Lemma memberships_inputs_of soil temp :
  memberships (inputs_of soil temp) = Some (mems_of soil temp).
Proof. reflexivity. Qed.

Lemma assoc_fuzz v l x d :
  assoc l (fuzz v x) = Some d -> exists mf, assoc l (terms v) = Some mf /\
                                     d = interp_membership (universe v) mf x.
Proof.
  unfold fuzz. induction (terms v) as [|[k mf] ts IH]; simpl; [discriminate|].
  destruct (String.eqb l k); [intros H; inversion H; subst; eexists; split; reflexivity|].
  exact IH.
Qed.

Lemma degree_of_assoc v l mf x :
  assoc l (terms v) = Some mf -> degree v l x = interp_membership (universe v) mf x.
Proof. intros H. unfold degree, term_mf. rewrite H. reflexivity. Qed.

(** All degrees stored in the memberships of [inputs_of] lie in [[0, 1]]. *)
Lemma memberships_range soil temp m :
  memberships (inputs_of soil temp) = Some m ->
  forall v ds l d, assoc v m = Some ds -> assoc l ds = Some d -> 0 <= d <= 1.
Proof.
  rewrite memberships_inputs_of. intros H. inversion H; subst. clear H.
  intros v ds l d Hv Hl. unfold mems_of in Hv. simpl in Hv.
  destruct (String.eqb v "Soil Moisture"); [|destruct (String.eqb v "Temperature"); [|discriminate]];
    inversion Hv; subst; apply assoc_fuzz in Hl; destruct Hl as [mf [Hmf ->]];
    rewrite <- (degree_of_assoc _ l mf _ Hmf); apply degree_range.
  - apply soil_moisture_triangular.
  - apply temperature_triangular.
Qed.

* * *

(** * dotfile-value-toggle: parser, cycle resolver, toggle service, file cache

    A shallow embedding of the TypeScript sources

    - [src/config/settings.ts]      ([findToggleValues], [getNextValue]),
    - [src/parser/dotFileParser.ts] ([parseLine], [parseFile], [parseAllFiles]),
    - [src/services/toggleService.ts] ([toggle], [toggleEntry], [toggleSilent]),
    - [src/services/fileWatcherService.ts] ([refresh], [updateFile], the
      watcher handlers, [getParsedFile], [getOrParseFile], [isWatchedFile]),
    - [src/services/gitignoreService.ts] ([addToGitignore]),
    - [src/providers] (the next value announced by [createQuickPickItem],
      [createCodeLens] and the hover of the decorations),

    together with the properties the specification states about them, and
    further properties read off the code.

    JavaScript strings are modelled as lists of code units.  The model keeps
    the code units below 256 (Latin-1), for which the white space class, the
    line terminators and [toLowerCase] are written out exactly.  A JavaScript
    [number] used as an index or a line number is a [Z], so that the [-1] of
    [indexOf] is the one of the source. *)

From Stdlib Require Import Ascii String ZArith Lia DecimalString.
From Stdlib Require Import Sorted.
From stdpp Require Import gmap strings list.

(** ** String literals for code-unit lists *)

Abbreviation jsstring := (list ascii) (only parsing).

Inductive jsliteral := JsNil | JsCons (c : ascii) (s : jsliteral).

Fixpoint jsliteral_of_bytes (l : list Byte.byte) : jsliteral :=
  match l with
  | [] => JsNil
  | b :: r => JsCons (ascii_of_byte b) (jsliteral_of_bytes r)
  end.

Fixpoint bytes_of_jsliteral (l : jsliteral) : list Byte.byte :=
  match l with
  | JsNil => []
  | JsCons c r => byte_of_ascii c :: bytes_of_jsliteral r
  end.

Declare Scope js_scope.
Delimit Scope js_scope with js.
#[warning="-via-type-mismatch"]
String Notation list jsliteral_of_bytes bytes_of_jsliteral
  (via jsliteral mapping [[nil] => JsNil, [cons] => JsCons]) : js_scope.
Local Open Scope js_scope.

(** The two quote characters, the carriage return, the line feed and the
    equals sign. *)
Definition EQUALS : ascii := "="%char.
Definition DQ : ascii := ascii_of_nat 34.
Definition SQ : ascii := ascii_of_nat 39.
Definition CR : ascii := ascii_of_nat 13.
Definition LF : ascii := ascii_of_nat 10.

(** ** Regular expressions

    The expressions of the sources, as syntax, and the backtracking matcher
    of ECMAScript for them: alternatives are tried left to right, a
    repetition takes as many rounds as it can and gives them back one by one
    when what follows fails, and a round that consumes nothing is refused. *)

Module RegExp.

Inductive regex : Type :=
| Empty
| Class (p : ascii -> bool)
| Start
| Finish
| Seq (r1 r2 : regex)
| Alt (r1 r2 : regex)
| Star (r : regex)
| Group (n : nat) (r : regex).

▶ Work item:
Tell how many lines of the data above contain the word "Proof", giving the number by itself.

▶ Answer:
4